(PROMPT): Read through the entries below and copy each line where "split" turns up.

(MATERIAL SUPPLIED):
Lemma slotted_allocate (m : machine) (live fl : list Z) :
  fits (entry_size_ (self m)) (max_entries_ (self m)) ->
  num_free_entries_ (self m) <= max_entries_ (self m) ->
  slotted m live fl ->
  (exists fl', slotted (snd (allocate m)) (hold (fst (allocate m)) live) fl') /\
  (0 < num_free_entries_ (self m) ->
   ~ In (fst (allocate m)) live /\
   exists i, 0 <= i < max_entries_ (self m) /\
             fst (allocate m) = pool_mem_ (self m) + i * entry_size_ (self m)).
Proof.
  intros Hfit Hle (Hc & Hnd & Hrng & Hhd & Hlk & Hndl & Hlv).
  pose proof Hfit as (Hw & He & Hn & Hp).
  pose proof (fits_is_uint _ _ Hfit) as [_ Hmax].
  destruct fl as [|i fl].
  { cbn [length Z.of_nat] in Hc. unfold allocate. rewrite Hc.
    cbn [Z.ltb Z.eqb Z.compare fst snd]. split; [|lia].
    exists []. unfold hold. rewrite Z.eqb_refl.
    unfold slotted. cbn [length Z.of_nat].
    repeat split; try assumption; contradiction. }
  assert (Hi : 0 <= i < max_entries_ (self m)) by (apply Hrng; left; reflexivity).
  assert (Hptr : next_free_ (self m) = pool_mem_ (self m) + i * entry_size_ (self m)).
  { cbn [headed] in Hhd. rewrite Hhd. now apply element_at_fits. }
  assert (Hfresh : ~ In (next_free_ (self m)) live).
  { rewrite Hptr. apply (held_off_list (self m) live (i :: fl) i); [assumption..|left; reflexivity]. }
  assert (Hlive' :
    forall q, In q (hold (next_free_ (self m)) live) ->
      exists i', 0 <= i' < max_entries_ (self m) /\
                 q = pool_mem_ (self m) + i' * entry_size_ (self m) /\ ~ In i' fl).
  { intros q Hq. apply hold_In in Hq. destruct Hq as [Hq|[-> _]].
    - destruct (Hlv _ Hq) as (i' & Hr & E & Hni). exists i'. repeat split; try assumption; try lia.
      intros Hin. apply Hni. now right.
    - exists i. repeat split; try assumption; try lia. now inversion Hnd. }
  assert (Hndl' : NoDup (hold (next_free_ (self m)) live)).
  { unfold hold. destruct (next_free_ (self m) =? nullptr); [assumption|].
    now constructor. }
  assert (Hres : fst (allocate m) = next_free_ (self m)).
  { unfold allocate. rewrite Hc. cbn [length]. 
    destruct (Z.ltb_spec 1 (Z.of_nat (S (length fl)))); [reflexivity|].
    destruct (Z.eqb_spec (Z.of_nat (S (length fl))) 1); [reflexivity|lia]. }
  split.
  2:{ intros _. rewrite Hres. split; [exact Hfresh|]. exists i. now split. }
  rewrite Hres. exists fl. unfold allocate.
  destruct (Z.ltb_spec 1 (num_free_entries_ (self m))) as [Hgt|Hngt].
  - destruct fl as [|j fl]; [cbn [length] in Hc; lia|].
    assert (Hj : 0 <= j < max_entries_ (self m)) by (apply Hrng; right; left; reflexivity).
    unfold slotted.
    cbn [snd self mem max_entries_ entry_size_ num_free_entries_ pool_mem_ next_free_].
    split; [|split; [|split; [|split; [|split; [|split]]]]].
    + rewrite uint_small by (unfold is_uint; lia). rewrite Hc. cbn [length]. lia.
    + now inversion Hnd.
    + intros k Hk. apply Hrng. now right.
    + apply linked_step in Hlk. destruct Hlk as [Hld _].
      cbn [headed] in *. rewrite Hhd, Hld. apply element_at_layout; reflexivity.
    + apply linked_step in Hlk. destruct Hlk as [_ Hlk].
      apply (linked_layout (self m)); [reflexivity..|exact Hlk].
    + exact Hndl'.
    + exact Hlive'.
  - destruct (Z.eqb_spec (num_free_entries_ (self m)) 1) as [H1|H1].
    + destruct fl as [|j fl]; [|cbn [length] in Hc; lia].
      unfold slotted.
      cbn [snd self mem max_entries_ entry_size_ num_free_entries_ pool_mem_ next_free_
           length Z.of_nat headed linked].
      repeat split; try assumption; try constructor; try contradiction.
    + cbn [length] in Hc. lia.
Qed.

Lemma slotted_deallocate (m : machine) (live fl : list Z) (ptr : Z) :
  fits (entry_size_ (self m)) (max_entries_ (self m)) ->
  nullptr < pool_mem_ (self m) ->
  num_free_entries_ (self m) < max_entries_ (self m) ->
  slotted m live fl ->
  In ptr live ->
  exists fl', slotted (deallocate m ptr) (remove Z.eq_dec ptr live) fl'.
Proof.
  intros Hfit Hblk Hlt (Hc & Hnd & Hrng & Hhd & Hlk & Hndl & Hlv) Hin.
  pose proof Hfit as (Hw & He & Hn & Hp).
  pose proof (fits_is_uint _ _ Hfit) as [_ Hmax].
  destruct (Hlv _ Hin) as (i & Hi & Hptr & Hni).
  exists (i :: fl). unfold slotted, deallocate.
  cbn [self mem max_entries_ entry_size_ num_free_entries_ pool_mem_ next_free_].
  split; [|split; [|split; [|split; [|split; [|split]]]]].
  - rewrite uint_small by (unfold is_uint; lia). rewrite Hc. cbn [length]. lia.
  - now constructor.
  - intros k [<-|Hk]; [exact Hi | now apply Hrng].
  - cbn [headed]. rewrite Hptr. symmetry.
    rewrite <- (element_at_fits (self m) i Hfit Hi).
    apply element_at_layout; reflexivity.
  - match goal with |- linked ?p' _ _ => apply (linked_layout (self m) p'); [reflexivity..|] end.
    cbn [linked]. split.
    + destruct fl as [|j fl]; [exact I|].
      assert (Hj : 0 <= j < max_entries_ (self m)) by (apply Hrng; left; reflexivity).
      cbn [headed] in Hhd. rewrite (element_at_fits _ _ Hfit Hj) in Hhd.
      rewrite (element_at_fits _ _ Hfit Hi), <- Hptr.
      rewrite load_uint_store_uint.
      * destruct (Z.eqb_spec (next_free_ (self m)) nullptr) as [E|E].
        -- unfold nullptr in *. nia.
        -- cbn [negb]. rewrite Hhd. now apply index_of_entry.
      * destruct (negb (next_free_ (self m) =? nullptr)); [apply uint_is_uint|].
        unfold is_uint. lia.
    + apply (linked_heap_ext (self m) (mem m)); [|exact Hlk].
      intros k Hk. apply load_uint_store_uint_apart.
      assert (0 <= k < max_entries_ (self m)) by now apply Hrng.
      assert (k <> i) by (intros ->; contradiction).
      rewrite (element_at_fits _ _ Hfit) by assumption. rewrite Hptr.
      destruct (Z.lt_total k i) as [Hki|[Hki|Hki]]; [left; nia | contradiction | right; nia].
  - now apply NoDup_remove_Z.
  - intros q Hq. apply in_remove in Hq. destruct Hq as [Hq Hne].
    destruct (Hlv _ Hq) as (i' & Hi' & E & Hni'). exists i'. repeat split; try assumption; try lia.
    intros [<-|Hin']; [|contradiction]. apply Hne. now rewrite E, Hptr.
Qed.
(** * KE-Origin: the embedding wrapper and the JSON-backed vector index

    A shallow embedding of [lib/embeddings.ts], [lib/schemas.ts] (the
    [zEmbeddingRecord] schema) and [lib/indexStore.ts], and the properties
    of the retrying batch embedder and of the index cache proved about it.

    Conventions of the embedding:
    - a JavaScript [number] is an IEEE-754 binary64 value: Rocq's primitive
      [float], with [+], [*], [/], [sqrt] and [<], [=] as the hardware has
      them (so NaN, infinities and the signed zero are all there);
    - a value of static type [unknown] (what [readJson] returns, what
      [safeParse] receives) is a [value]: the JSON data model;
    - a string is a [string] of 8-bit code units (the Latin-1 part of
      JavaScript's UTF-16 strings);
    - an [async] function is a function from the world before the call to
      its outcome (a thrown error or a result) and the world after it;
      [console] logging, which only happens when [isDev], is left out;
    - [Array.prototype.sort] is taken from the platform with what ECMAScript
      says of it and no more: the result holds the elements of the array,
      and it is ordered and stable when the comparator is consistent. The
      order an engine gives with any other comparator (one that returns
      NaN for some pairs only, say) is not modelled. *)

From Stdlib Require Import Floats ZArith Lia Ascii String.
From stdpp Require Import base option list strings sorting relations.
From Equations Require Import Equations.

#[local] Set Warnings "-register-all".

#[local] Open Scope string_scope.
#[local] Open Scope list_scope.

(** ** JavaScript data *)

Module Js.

(ANSWER TO THE PROBLEM):
    cbn [Z.ltb Z.eqb Z.compare fst snd]. split; [|lia].
    repeat split; try assumption; contradiction. }
    - destruct (Hlv _ Hq) as (i' & Hr & E & Hni). exists i'. repeat split; try assumption; try lia.
    - exists i. repeat split; try assumption; try lia. now inversion Hnd. }
  split.
  2:{ intros _. rewrite Hres. split; [exact Hfresh|]. exists i. now split. }
    split; [|split; [|split; [|split; [|split; [|split]]]]].
      repeat split; try assumption; try constructor; try contradiction.
  split; [|split; [|split; [|split; [|split; [|split]]]]].
    cbn [linked]. split.
    destruct (Hlv _ Hq) as (i' & Hi' & E & Hni'). exists i'. repeat split; try assumption; try lia.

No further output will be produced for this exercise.